Starbucks-Induced Trauma
Psychotherapist and interfaith minister Nancy Colier asks and answers this question in a Baltimore Sun opinion piece. Instead of a novel understanding of the term, she simply works from the DSM-5, which considers trauma to be exposure “to actual or threatened death, serious injury, or sexual violence”.
But a popular understanding of the term seemingly encompasses any negative experience, real or percieved. The list of things teens present to her as trauma illustrates the chasm between how professionals and patients understand the concept:
- A friend gave her a dirty look
- Not being invited to a party
- A parent yelling at them for skipping school
- Being asked to redo a school assignment
- A demanding boss
- A bad date
- A discontinued Starbucks drink
- Getting caught in the rain
- A Soul Cycle teacher switching studios
She goes on to explain how these patients place a disproportionate value on their own mild irritations, which “undermines and invalidates the suffering of those who have experienced real trauma”. I disagree that it invalidates their suffering (as it remains valid), but it certainly does undermine their care.
In a world of finite resources, therapy appointments are a zero-sum game: every appointment for a maladjusted child triggered over the Starbucks menu is one less that’s available for people who actually need it. Yet, we wonder why the situation has gotten worse despite more therapists and therapy appointments than ever.

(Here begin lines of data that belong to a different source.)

(** * pygraphy: the schema metaclass and the execution entry point

    A shallow embedding of [pygraphy/types/schema.py]: the type registrar
    ([SchemaType.register_fields_type] / [SchemaType.register_types]), the
    root-shape validator ([SchemaType.validate]), schema construction
    ([SchemaType.__new__]) and [Schema.execute].

    Python objects are referred to by identity.  A type object (a class built
    by one of the pygraphy metaclasses, or a [typing] alias such as
    [Optional[X]] or [List[X]]) is a natural number, and an environment maps
    every identity to what the object is.  The membership test
    [ptype in cls.validated_type] compares with [==], which for classes is
    identity and for [typing] aliases equates aliases built from the same
    arguments; one identity therefore stands for one [==]-class. *)

From stdpp Require Import base list strings gmap.

(** ** Results of Python code *)

Inductive exception :=
| ValidationError (why : string)
| KeyError (key : string)
| AttributeError (attr : string)
| IndexError
| TypeError (msg : string)
| Exception (msg : string)       (* any other instance of [Exception] *)
| BaseException (msg : string).  (* raised, but not an [Exception] instance *)

(** [isinstance(e, Exception)], the test made by [except Exception as e]. *)
Definition isinstance_Exception (e : exception) : bool :=
  match e with
  | BaseException _ => false
  | _ => true
  end.

Inductive result (A : Type) :=
| Return (a : A)
| Raise (e : exception).
Arguments Return {A} a.
Arguments Raise {A} e.

(** A computation that recurses is run with a bound on the depth of its call
    stack; [None] means that the bound was too small. *)
Definition fueled (A : Type) : Type := option (result A).

Definition fbind {A B} (m : fueled A) (k : A → fueled B) : fueled B :=
  match m with
  | Some (Return a) => k a
  | Some (Raise e) => Some (Raise e)
  | None => None
  end.

Notation "'let*' x := m 'in' k" := (fbind m (λ x, k))
  (at level 10, x name, m at level 100, k at level 200).

#[global] Instance result_ret : MRet result := @Return.
#[global] Instance result_bind : MBind result := λ A B k m,
  match m with
  | Return a => k a
  | Raise e => Raise e
  end.

(** The truth value of a list: an empty list is false. *)
Definition truth {A} (xs : list A) : bool :=
  match xs with
  | [] => false
  | _ :: _ => true
  end.

(** ** Type descriptors *)

Abbreviation tid := nat.

Inductive field :=
| Field (ftype : tid)
| ResolverField (ftype : tid) (params : list (string * tid))
| NotAField.                     (* a value that is no [Field] instance *)

(** What a type object is.  The constructor records which arm of the
    [isinstance] chain of [register_types] the object takes; the chain tests
    [ObjectType] first, then [is_union]/[is_list], then [UnionType],
    [InputType], [InterfaceType] and [EnumType]. *)
Inductive decl :=
| ObjectType (fields : list (string * field))
| TypingUnion (args : list tid)  (* [typing.Union[...]], so also [Optional] *)
| TypingList (args : list tid)   (* [typing.List[...]] *)
| UnionType (members : list tid)
| InputType (fields : list (string * field))
| InterfaceType (fields : list (string * field)) (subclasses : list tid)
| EnumType
| NoneType                       (* [type(None)] *)
| Basic.                         (* [int], [str], ... *)

(** The objects of a program; an identity outside of it is a basic type. *)
Definition type_of (env : list decl) (t : tid) : decl :=
  default Basic (env !! t).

Part of the reason we’re getting nowhere on mental health is because these entitled, narcissistic little shits who have never been told “no”. The people with diagnoses in their social media bios consume precious resources at a rate far exceeding their need.
Nancy the therapist offers some sage advice:
Instead of stamping our feet like toddlers, demanding that life be what we want, insisting that we’re entitled to always be comfortable, we’re better off simply offering ourselves compassion for life’s unavoidable disagreeable-ness, and supporting ourselves through the whole miracle and catastrophe that is a normal life. Seeing and claiming “trauma” everywhere we look won’t bring us relief. Relief, paradoxically, arrives when we give up our fight with reality and relax with life on life’s terms (which doesn’t mean we always enjoy it).